[[ Records for the task open ]]
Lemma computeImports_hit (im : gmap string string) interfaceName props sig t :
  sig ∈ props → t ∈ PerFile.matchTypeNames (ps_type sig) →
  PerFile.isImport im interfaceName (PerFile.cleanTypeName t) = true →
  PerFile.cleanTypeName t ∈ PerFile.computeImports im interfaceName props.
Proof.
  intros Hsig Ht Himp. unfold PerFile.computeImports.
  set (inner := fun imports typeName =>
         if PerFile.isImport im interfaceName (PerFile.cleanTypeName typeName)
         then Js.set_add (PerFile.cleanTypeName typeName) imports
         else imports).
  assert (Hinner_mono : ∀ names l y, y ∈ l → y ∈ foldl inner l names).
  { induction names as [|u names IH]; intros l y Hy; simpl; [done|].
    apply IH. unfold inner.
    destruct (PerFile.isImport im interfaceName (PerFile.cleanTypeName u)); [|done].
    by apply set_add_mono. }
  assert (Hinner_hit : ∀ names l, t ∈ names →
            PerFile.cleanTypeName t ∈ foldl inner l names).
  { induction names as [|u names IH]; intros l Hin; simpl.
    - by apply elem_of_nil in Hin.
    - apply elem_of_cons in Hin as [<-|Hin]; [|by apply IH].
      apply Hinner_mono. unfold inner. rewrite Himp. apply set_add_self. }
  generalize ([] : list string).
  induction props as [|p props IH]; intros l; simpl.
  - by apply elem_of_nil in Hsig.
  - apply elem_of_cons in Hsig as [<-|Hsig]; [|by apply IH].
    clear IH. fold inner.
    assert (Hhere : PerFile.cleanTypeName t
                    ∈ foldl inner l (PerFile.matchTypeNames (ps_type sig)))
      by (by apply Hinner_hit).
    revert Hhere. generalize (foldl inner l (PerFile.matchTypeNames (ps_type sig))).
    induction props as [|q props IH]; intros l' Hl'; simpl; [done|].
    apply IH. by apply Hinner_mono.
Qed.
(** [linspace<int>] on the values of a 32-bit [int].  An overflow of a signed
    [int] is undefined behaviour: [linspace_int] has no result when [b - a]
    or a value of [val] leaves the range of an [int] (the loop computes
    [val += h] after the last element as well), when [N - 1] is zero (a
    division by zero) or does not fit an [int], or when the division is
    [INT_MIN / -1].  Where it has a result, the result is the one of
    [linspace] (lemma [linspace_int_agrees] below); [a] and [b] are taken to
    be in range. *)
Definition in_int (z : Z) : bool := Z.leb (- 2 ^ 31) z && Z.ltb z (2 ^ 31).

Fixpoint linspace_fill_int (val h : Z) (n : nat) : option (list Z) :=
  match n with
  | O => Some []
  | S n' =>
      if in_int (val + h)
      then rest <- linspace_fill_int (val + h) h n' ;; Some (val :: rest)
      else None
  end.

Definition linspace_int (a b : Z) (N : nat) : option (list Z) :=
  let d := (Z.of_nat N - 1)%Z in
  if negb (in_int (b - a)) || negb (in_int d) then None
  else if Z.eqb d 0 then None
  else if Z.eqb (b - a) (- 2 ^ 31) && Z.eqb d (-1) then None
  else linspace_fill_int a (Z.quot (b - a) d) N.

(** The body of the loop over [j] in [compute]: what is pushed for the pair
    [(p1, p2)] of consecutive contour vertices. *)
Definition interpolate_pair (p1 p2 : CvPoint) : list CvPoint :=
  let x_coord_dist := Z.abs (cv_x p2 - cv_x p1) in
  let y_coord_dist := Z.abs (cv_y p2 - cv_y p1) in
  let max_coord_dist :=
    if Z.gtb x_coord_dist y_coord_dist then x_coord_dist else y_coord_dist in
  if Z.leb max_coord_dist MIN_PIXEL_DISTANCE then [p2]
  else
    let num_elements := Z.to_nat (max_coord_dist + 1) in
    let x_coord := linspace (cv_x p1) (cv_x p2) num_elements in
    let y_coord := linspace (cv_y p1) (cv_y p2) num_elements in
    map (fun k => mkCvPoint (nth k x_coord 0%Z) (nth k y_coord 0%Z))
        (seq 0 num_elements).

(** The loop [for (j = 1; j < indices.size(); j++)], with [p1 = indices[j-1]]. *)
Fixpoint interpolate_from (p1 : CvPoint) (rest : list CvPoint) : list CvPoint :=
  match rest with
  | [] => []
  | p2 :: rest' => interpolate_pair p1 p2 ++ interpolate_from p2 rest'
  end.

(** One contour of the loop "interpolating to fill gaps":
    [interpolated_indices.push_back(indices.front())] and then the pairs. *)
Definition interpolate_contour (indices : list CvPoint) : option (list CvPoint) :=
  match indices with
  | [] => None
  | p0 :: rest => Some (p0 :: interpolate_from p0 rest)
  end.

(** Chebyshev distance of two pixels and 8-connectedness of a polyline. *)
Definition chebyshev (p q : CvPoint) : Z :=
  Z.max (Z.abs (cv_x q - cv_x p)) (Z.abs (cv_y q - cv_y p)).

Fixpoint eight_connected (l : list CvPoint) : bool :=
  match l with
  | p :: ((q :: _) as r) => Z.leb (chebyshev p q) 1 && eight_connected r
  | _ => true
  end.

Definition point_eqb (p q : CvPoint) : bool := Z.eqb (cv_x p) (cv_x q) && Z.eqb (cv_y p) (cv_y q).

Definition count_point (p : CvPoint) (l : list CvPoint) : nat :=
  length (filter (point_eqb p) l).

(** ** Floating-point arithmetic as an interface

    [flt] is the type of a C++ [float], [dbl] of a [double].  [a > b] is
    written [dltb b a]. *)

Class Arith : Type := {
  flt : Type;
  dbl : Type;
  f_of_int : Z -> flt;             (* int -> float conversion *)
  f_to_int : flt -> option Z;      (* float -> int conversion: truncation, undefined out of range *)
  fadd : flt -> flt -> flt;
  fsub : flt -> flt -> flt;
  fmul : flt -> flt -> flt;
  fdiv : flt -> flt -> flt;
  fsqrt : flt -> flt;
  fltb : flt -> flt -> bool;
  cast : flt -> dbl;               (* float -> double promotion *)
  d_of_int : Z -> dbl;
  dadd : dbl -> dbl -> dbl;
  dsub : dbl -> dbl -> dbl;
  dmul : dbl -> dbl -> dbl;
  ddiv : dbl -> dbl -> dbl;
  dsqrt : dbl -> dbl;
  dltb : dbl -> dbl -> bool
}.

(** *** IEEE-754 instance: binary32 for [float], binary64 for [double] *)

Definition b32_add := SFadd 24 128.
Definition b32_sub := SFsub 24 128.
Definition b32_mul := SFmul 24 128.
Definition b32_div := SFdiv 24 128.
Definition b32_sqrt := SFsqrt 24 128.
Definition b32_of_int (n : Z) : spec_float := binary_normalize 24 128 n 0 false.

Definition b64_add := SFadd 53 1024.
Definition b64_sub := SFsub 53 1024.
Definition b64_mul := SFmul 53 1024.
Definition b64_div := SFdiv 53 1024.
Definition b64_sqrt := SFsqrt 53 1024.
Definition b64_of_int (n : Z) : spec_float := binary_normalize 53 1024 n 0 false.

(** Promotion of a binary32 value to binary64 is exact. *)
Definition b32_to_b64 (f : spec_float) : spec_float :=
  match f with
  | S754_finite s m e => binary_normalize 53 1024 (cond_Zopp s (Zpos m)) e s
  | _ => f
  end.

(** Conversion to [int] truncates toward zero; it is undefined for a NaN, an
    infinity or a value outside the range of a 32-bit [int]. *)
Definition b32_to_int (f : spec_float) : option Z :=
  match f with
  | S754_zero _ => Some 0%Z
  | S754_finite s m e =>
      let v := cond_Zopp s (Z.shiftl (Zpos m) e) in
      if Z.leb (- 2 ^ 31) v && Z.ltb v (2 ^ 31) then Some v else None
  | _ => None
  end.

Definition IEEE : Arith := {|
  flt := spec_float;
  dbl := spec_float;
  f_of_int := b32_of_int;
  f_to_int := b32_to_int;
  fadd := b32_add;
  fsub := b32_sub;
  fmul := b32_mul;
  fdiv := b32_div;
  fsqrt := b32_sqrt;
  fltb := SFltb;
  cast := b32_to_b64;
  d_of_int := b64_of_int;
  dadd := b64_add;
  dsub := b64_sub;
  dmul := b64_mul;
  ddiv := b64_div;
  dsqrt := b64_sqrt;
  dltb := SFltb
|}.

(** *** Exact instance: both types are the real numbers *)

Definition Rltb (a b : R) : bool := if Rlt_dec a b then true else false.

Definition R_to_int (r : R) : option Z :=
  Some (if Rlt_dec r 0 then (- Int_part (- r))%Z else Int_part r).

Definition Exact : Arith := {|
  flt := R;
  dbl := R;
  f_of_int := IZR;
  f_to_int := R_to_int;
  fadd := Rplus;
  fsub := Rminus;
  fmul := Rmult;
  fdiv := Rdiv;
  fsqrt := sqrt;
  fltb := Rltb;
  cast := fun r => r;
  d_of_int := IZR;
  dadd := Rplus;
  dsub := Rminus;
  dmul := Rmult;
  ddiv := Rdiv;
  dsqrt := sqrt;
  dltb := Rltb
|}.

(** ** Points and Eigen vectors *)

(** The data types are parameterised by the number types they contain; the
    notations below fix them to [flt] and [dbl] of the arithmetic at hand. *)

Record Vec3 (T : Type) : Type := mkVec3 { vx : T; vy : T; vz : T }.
[[ Records for the task closed ]]
• **How to complete this task**: Collect each line above holding the string "SFsqrt".

• **Response to the task**:
Definition b32_sqrt := SFsqrt 24 128.
Definition b64_sqrt := SFsqrt 53 1024.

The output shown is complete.